Essa estabilidade ocorreu após dois meses de alta. O saldo total dos empréstimos e financiamentos alcançou o valor de R$3,6 trilhões no último resultado, representando 49,2% do PIB. No primeiro quadrimestre do ano houve um avanço de 3,1% no crédito, variação 2,9 p.p. (pontos percentuais) acima da observada no mesmo período em 2019.

As operações das pessoas físicas representaram a maior parte no saldo total, 56,6%, enquanto as pessoas jurídicas corresponderam a 43,4%. A redução mensal de 0,9% no saldo das operações das pessoas físicas foi ao encontro do crescimento de 1,2% nas operações das pessoas jurídicas. Já no acumulado no ano, ambas as parcelas do sistema financeiro avançaram, no entanto, a relacionada as pessoas físicas obteve taxa positiva menos intensa, de 0,7%, enquanto as pessoas jurídicas cresceram 6,5% no período. Isso revelou uma maior procura das empresas do que dos consumidores pelo mercado de crédito.

Há mais recursos disponíveis; Falta a vontade de liberá-los

Em relação ao crédito com recursos livres para pessoa física (PF), a taxa média de juros mostrou redução de 1,7 p.p. no mês, alcançando o nível de 44,5% ao ano em abril deste ano. Contra o mesmo mês de 2019, houve redução ainda maior, de 7,8 p.p.. Cartão de crédito rotativo, com juros de 313,4% a.a., foi o maior destaque negativo, ao passo que crédito pessoal consignado teve a menor taxa do grupo, 20,1% a.a.. A única categoria com crescimento nos juros foi a de aquisição de veículos, que atingiu taxa de 20,4%.

A inadimplência de pessoa física com recursos livres foi de 5,4% em abril, aumentou 0,3 p.p. em relação ao mês anterior e 0,7 p.p. na comparação com o mesmo mês de 2019. Essa foi a maior inadimplência desde outubro de 2017, quando foi de 5,6%. A modalidade com maior falta de pagamento no mês foi a de cartão de crédito rotativo, com taxa de 35,8%, compatível com os juros altos da categoria. Assim como a menor inadimplência foi observada na atividade com menor juros, a de crédito pessoal consignado, com inadimplência de 2,3%.

Para amenizar os efeitos negativos da Covid-19, o Banco Central intensificou sua estratégia de cortes na Selic. Na última reunião do Copom (Comitê de Política Monetária), a meta da Selic foi reduzida para 3%, o seu menor nível histórico.

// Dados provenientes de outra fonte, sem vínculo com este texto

Lemma rune_bytes_free (s : string) :
  s <> "" ->
  strings.IsSpace (strings.DecodeRuneInString s).1 = false ->
  count " " (String.substring 0 (strings.DecodeRuneInString s).2 s) = 0%nat.
Proof.
  destruct s as [|b0 r0]; [congruence|]. intros _.
  unfold strings.DecodeRuneInString.
  destruct (N_of_ascii b0 <? 0x80)%N eqn:Hascii.
  - cbn [fst snd String.substring]. rewrite substring_zero. cbn [count].
    destruct (Ascii.eqb_spec b0 " ") as [->|]; [|reflexivity].
    vm_compute. discriminate.
  - intros _. apply N.ltb_ge in Hascii.
    pose proof (high_byte_not_blank b0 Hascii) as H0.
    assert (Hone : count " " (String.substring 0 1 (String b0 r0)) = 0%nat).
    { cbn [String.substring]. rewrite substring_zero. cbn [count]. rewrite H0. reflexivity. }
    destruct (strings.lead b0) as [[[sz lo] hi]|] eqn:Hlead; [|destruct r0; exact Hone].
    pose proof (lead_range _ _ _ _ Hlead) as Hlo.
    destruct r0 as [|b1 r1]; [exact Hone|].
    destruct (strings.byte_in lo hi b1) eqn:H1; cbn [negb]; [|exact Hone].
    pose proof (byte_in_not_blank _ _ _ Hlo H1) as Hb1.
    destruct (sz =? 2)%nat.
    { cbn [fst snd String.substring]. rewrite substring_zero. cbn [count].
      rewrite H0, Hb1. reflexivity. }
    destruct r1 as [|b2 r2]; [exact Hone|].
    destruct (strings.byte_in 128 191 b2) eqn:H2; cbn [negb]; [|exact Hone].
    pose proof (byte_in_not_blank 128 191 b2 ltac:(lia) H2) as Hb2.
    destruct (sz =? 3)%nat.
    { cbn [fst snd String.substring]. rewrite substring_zero. cbn [count].
      rewrite H0, Hb1, Hb2. reflexivity. }
    destruct r2 as [|b3 r3]; [exact Hone|].
    destruct (strings.byte_in 128 191 b3) eqn:H3; cbn [negb]; [|exact Hone].
    pose proof (byte_in_not_blank 128 191 b3 ltac:(lia) H3) as Hb3.
    cbn [fst snd String.substring]. rewrite substring_zero. cbn [count].
    rewrite H0, Hb1, Hb2, Hb3. reflexivity.
Qed.
(** * The sample-data loader of the global inequality database (load_data.py)

    A shallow embedding of [load_data.py] and the properties of the rows it
    writes.

    Modelling choices.
    - Python floats are modelled at two levels. The program of the first
      part computes with exact rationals ([Q]); this is the level of the
      properties that do not depend on how an operation rounds: the number
      of rows, their keys, the draws consumed, the ranges of the columns,
      what a run prints and where it fails. The four generators are then
      given once more in double precision ([Module Double]): a float is the
      rational it denotes and every operation returns the double nearest to
      its exact result, ties to even ([fl]); this is the level of the
      properties that say which value a column stores. [x ** n] is there
      whatever the [pow] of the C library returns, a parameter.
    - [round(x, 2)] is rounding to the nearest hundredth, ties to even; a
      stored hundredth stands for the double nearest to it.
    - The generator [random] is a stream [rnd : nat -> Q] of the successive
      values of [random.random()], each in [0, 1), and a read position kept in
      the world; [random.uniform(a, b)] is [a + (b - a) * random()].
    - A division by a computed divisor raises [ZeroDivisionError] on zero;
      divisions by a literal are plain divisions.
    - The SQLite file is a finite map from table names to lists of rows;
      [to_sql] with [if_exists='replace'] overwrites the rows of its table.
    - The outside world that can make a stage fail (the schema file, the DDL
      script, a failing write, a failing connect) is a record [environment].
    - Python exceptions are the [Raise] outcome of a state-and-error monad;
      [print] appends an event to the console of the world. *)

From Stdlib Require Import QArith Qround Qpower Qabs Lqa ZArith Lia List String Ascii.
From stdpp Require Import gmap strings list fin_maps.
Import ListNotations.

Local Open Scope Q_scope.
Local Open Scope string_scope.

(* ===================================================================== *)
(** * Numbers *)
(* ===================================================================== *)

(** Nearest integer, ties to even. *)
Definition round_half_even (x : Q) : Z :=
  let f := Qfloor x in
  match Qcompare (x - inject_Z f) (1 # 2) with
  | Lt => f
  | Gt => (f + 1)%Z
  | Eq => if Z.even f then f else (f + 1)%Z
  end.

(** [round(x, 2)] *)
Definition round2 (x : Q) : Q := round_half_even (x * 100) # 100.

(** [min(a, b)] and [max(a, b)] of Python: the first argument wins a tie. *)
Definition py_min (a b : Q) : Q :=
  match Qcompare b a with Lt => b | _ => a end.

Definition py_max (a b : Q) : Q :=
  match Qcompare b a with Gt => b | _ => a end.

(** The value [random.uniform(a, b)] computes from the draw [u] of
    [random.random()]. *)
Definition uniform_value (a b u : Q) : Q := a + (b - a) * u.

(** [range(a, b)] *)
Definition range (a b : Z) : list Z :=
  map (fun i => (a + Z.of_nat i)%Z) (seq 0 (Z.to_nat (b - a))).

(** ** Double precision *)

Definition pow2 (k : Z) : Q := 2 ^ k.

(** [floor (log2 x)] of a positive [x]. *)
Definition ilog2 (x : Q) : Z :=
  let k := (Z.log2 (Qnum x) - Z.log2 (Zpos (Qden x)))%Z in
  if Qle_bool (pow2 k) x then k else (k - 1)%Z.

(** The exponent of the last place of the double nearest to [x]: 53
    significant bits, and never below the smallest subnormal, 2^-1074. *)
Definition fexp (x : Q) : Z := Z.max (ilog2 (Qabs x) - 52) (-1074).

(** The double nearest to [x], ties to even: what every float operation of
    Python returns for an exact result [x]. Results beyond the largest
    double, which no value of this program comes near, are not modelled. *)
Definition fl (x : Q) : Q :=
  match Qcompare x 0 with
  | Eq => 0
  | _ => Qred (inject_Z (round_half_even (x / pow2 (fexp x))) * pow2 (fexp x))
  end.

Esse efeito está sendo gradualmente repassado para as famílias, que verificam juros menores no mercado. No entanto, essa redução não foi o suficiente para incentivar o crédito nesse momento de maior cautela tanto dos bancos quanto dos indivíduos, dada a estabilidade observada em abril.

A possibilidade de aumento da inadimplência é uma outra expectativa preocupante do momento, dada a instabilidade na renda e preocupação com o mercado de trabalho. No entanto, os últimos números mostraram apenas um leve aumento nesse indicador. Esse resultado, melhor do que esperado foi devido ao benefício do coronavoucher e de seu grande alcance. Com essa renda a mais e a flexibilização nos contratos de trabalho em vez da demissão, a população está conseguindo manter suas dívidas sob controle. Além da baixa taxa de inflação, que também está ajudando as famílias a manterem o poder de compra e seu nível de renda real.

Os bancos estão recebendo muitos depósitos, já que os agentes econômicos estão entesourando mais, devido às incertezas por que estão passando. Logo, os bancos não podem alegar que não possuem recursos. Eles existem, mas também tem que existir a vontade de liberá-los.

 

 

 

Por Carlos Thadeu de Freitas Gomes é economista-chefe da CNC (Confederação Nacional do Comércio de Bens, Serviços e Turismo). Foi presidente do Conselho de Administração do BNDES e diretor do BNDES de 2017 a 2019, diretor do Banco Central (1986-1988) e da Petrobras (1990-1992).